* [WHAT THE TASK ASKS] Could you please write out the data shown below, exactly and in full?

* [EXERCISE DATA]
------------------------------
(** ** What the target answered before it was made writable *)

(** Every transaction the replica has executed is the failed primary's: one it was observed with, or one that it issued. *)
Definition continues (primary : DatabaseInstance) (executed : string) : Prop :=
  ∃ p c, ParseGTIDSet (mget (inst_EngineMetadata primary) "gtid_executed") = Ok p ∧ ParseGTIDSet executed = Ok c ∧
    ∀ t, gtid_in c t → gtid_in p t ∨ gtidSourceUUID t.1 = ToLower (TrimSpace (server_uuid (inst_EngineIdentity primary))).
Lemma safe_live_spec primary identity replication : safeLiveFailoverReplication primary identity replication = true →
  repl_SQLThread replication = ThreadRunning ∧ server_uuid (repl_SourceIdentity replication) = server_uuid (inst_EngineIdentity primary) ∧
  continues primary (repl_ExecutedPosition replication).
Proof.
  unfold safeLiveFailoverReplication. cbn zeta.
  match goal with |- context [if ?b then false else _] => destruct b eqn:H1; [done|] end.
  match goal with |- context [if ?b then false else _] => destruct b eqn:H2; [done|] end.
  apply orb_false_elim in H1 as [[H1 _]%orb_false_elim _], H2 as [[_ H2]%orb_false_elim _]. repeat bsimpl_step.
  destruct (ParseGTIDSet (mget _ _)) as [p|] eqn:Hp; [|done]. destruct (ParseGTIDSet (repl_ExecutedPosition _)) as [c|] eqn:Hc; [|done].
  intros Hr. split; [done|]. split; [done|]. exists p, c. split; [exact Hp|]. split; [exact Hc|].
  apply ParseGTIDSet_raw in Hp as [Gp _]. apply ParseGTIDSet_raw in Hc as [Gc _].
  destruct (CompareGTIDSets_spec p c Gp Gc) as [[_ Hq]|[_ Hq]]; rewrite Hq in Hr; [|done]. cbn [ErrantTransactions] in Hr.
  destruct (Z.eqb_spec (diff_size c p) 0) as [Hz|_].
  - intros t Ht. left. revert t Ht. by apply diff_size_zero.
  - destruct (HasOnlyAdditions_spec p c (server_uuid (inst_EngineIdentity primary)) Gp Gc) as (b & Hb & Hiff). rewrite Hb in Hr.
    apply Hiff in Hr as [_ Hadd]. intros t Ht. destruct (decide (gtid_in p t)) as [|Hn]; [by left|right; by apply Hadd].
Qed.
------------------------------
* [WORKED SOLUTION]
(** ** What the target answered before it was made writable *)

(** Every transaction the replica has executed is the failed primary's: one it was observed with, or one that it issued. *)
Definition continues (primary : DatabaseInstance) (executed : string) : Prop :=
  ∃ p c, ParseGTIDSet (mget (inst_EngineMetadata primary) "gtid_executed") = Ok p ∧ ParseGTIDSet executed = Ok c ∧
    ∀ t, gtid_in c t → gtid_in p t ∨ gtidSourceUUID t.1 = ToLower (TrimSpace (server_uuid (inst_EngineIdentity primary))).
Lemma safe_live_spec primary identity replication : safeLiveFailoverReplication primary identity replication = true →
  repl_SQLThread replication = ThreadRunning ∧ server_uuid (repl_SourceIdentity replication) = server_uuid (inst_EngineIdentity primary) ∧
  continues primary (repl_ExecutedPosition replication).
Proof.
  unfold safeLiveFailoverReplication. cbn zeta.
  match goal with |- context [if ?b then false else _] => destruct b eqn:H1; [done|] end.
  match goal with |- context [if ?b then false else _] => destruct b eqn:H2; [done|] end.
  apply orb_false_elim in H1 as [[H1 _]%orb_false_elim _], H2 as [[_ H2]%orb_false_elim _]. repeat bsimpl_step.
  destruct (ParseGTIDSet (mget _ _)) as [p|] eqn:Hp; [|done]. destruct (ParseGTIDSet (repl_ExecutedPosition _)) as [c|] eqn:Hc; [|done].
  intros Hr. split; [done|]. split; [done|]. exists p, c. split; [exact Hp|]. split; [exact Hc|].
  apply ParseGTIDSet_raw in Hp as [Gp _]. apply ParseGTIDSet_raw in Hc as [Gc _].
  destruct (CompareGTIDSets_spec p c Gp Gc) as [[_ Hq]|[_ Hq]]; rewrite Hq in Hr; [|done]. cbn [ErrantTransactions] in Hr.
  destruct (Z.eqb_spec (diff_size c p) 0) as [Hz|_].
  - intros t Ht. left. revert t Ht. by apply diff_size_zero.
  - destruct (HasOnlyAdditions_spec p c (server_uuid (inst_EngineIdentity primary)) Gp Gc) as (b & Hb & Hiff). rewrite Hb in Hr.
    apply Hiff in Hr as [_ Hadd]. intros t Ht. destruct (decide (gtid_in p t)) as [|Hn]; [by left|right; by apply Hadd].
Qed.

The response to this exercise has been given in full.